Trend or Trash: how to distinguish real digital trends from online noise
The new volume by Raffaele Bifulco and Anna Paterlini published by Il Sole 24 Ore, in bookshops from 22 May and on newsstands for one month from 23 May 2026
In the age of endless scrolls, viral memes and aesthetics that are born and die in the time of a reel, understanding what is really a trend and what is simple digital noise has become increasingly complex. It is from this reflection that Trend or Trash was born. Come le tendenze plasmano mercati, consumi e cultura, the new volume by Raffaele Bifulco and Anna Paterlini published by Il Sole 24 Ore, in bookshops from 22 May and on newsstands for a month from 23 May 2026.

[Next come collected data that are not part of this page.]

Definition setCertificate (now : Time) (disk_ok : bool) (cert : GenesisCertificate) (c : Coordinator) : Coordinator :=
  if certificateOnce c then c
  else
    let c := set_certificate (Some cert) (certificateBroadcast c) true true c in
    let c := persistCertificate now disk_ok cert c in
    let c := foldl (fun c a => emit (MarkValidatorReady (gr_ValidatorID a)) c) c (Attestations cert) in
    let c := foldl (fun c id => emit (MarkValidatorReady id) c) c AllValidators in
    emit (HostOnCertificate cert) c.

Definition tolerance (c : Coordinator) : Z :=
  if GenesisClockSkewTolerance (cfg c) <=? 0 then ClockSkewTolerance (cfg c) else GenesisClockSkewTolerance (cfg c).

(** A timestamp further from the clock than the tolerance, in either direction. *)
Definition skewed (tol : Z) (now t : Time) : bool := (tol <? Sub now t) || (Sub now t <? - tol).

Inductive cert_error :=
| ErrUnexpectedAggregator | ErrBelowQuorum | ErrCertificateSkew | ErrNonValidator | ErrDuplicateAttestation | ErrConfigMismatch
| ErrPeerMismatch | ErrAttestationSkew | ErrConflicting | ErrLookup | ErrKeyMismatch | ErrVerify.
#[export] Instance cert_error_eq_dec : EqDecision cert_error.
Proof. solve_decision. Defined.
Lemma ready_begin_ok now r c : inv c ->
  let '(go, c') := ready_begin now r c in
  inv c' /\
  (if go : bool then screened r /\ verifying c !! gr_ValidatorID r = None /\ verifying c' = <[gr_ValidatorID r := GenesisReady_Hash r]> (verifying c)
   else verifying c' = verifying c).
Proof.
  intros Hc. unfold ready_begin.
  assert (H : forall c1, inv c1 -> verifying c1 = verifying c -> IsValidator (gr_ValidatorID r) = true ->
    let '(go, c') := ready_checks now r c1 in inv c' /\
    (if go : bool then screened r /\ verifying c !! gr_ValidatorID r = None /\ verifying c' = <[gr_ValidatorID r := GenesisReady_Hash r]> (verifying c)
     else verifying c' = verifying c)).
  { intros c1 Hc1 Hv1 Hmem. unfold ready_checks. rewrite Hv1. destruct (verifying c !! _) eqn:Hin; [by split; [frame|]|].
    destruct (negb (bool_decide (ConfigHash r = _))) eqn:Hcfg; [by split; [frame|]|].
    destruct (negb (bool_decide (PeerHash r = _))) eqn:Hpeer; [by split; [frame|]|]. go_bool.
    destruct (skewed _ _ _); [by split; [frame|]|].
    pose proof Hc1 as (_ & [H1 H2] & _). rewrite H1 in Hcfg. rewrite H2 in Hpeer.
    split_and!; [by frame|by repeat split|done|done]. }
  destruct (IsValidator (gr_ValidatorID r)); cbn [negb]; [|by split; [frame|]].
  change (attestations (recordReadyEvent _ _ _ _)) with (attestations c).
  destruct (attestations c !! gr_ValidatorID r) as [ex|]; [|apply H; [by frame|done..]].
  destruct (bool_decide _); [by split; [frame|]|]. destruct (negb (After _ _)); [by split; [frame|]|].
  apply H; [|done..]. apply (inv_delete (recordReadyEvent _ _ _ _)). by frame.
Qed.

An essay that traverses the languages of contemporaneity to analyse how algorithms, digital platforms and internet culture have transformed the very concept of trend, making the boundary between authentic cultural phenomena and mere passing fads increasingly fragile.

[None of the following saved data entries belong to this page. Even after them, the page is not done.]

Definition with_crypto (cs : crypto) (e : Encoder) : Encoder :=
  MkEncoder (enc_config e) cs (verifyCache e) (verifySigCache e) (enc_validatorSet e) (staticMinQuorum e).
Definition with_verifyCache (c : lru) (e : Encoder) : Encoder :=
  MkEncoder (enc_config e) (enc_crypto e) c (verifySigCache e) (enc_validatorSet e) (staticMinQuorum e).
Definition with_verifySigCache (c : lru) (e : Encoder) : Encoder :=
  MkEncoder (enc_config e) (enc_crypto e) (verifyCache e) c (enc_validatorSet e) (staticMinQuorum e).

Abbreviation EncM := (ST Encoder enc_error).

Definition quorumThreshold (e : Encoder) : Z :=
  let minQuorum := if staticMinQuorum e <? 1 then 1 else staticMinQuorum e in
  match enc_validatorSet e with
  | None => minQuorum
  | Some set =>
      let count := @GetValidatorCount set in
      if count <=? 0 then minQuorum
      else
        let f := Z.quot (count - 1) 3 in
        let dynamic := if 2 * f + 1 <? 1 then 1 else 2 * f + 1 in
        if minQuorum <? dynamic then dynamic else minQuorum
  end.

(** [if verified, ok := cache.Get(key); ok && verified]. *)
Definition cached (now : Time) (key : bytes) : EncM bool := fun e =>
  let '(r, c) := lru_Get now (verifyCache e) key in
  (Ok (bool_decide (r = Some true)), with_verifyCache c e).
Definition sig_cached (now : Time) (key : bytes) : EncM bool := fun e =>
  let '(r, c) := lru_Get now (verifySigCache e) key in
  (Ok (bool_decide (r = Some true)), with_verifySigCache c e).
Definition cache_add (now : Time) (key : bytes) : EncM unit :=
  modify (fun e => with_verifyCache (lru_Add now (verifyCache e) key true) e).
Definition sig_cache_add (now : Time) (key : bytes) : EncM unit :=
  modify (fun e => with_verifySigCache (lru_Add now (verifySigCache e) key true) e).

Definition get_key (id : ValidatorID) (err : enc_error) : EncM bytes := fun e =>
  match GetPublicKey (enc_crypto e) id with Some pk => (Ok pk, e) | None => (Err err, e) end.
Definition crypto_verify (now : Time) (data sig pk : bytes) (old : bool) (err : enc_error) : EncM unit := fun e =>
  let '(ok, cs) := VerifyWithContext now (enc_crypto e) data sig pk old in
  (if ok : bool then Ok tt else Err err, with_crypto cs e).

Definition verifyMessage (now : Time) (m : Message) : EncM unit :=
  let '(sig, keyID) := extractSignature m in
  let cacheKey := getCacheKey (Message_Hash m) keyID in
  hit ← cached now cacheKey;
  if hit : bool then mret tt else
  publicKey ← get_key keyID ErrNoPublicKey;
  let signBytes := getSignBytes m in
  hit ← (if 0 <? len signBytes then sig_cached now (getSigCacheKey signBytes keyID) else mret false);
  if hit : bool then mret tt else
  crypto_verify now signBytes sig publicKey false ErrInvalidSignature ;;
  cache_add now cacheKey ;;
  (if 0 <? len signBytes then sig_cache_add now (getSigCacheKey signBytes keyID) else mret tt).

Definition VerifyAndDecode `{Codecs} (now : Time) (data : bytes) (t : MessageType) : EncM Message :=
  c ← gets enc_config;
  fail_if (getMaxSize c t <? len data) ErrTooLarge ;;
  m ← lift (decode data t);
  verifyMessage now m ;;
  lift (checkTimestamp c now m) ;;
  mret m.

(** One signature of a certificate: [VerifyQC]'s loop body after the duplicate check. *)
Definition verify_qc_sig (now : Time) (qc : QC) (sig : Signature) : EncM unit :=
  publicKey ← get_key (KeyID sig) ErrQCNoPublicKey;
  let voteBytes := buildVoteSignBytesFromQC qc (KeyID sig) (sig_Timestamp sig) in
  let sigKey := getSigCacheKey voteBytes (KeyID sig) in
  hit ← sig_cached now sigKey;
  if hit : bool then mret tt else
  crypto_verify now voteBytes (sig_Bytes sig) publicKey true ErrQCInvalidSignature ;;
  sig_cache_add now sigKey.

Through examples ranging from memes to '-core' phenomena, from digital micro-communities to the attention economy, the authors recount an ecosystem dominated by speed and overproduction of content, in which everything can go viral but almost nothing really manages to settle into the collective culture.
The book deals with central themes of the present day such as the fragmentation of attention, the role of algorithms in the construction of contemporary languages, the relationship between identity and social platforms, the transformation of advertising and the risk of communication being increasingly crushed by emotional immediacy. At the heart of the analysis is the paradox of our time: being exposed to an infinite number of signals without really being able to interpret them.
According to the authors, in fact, the real crux is not to chase what appears in the feed, but to understand the cultural, social and economic tensions that generate contemporary phenomena. A reflection that concerns not only the world of communication and marketing, but more generally the way in which we construct meaning, belonging and imaginary in the digital era.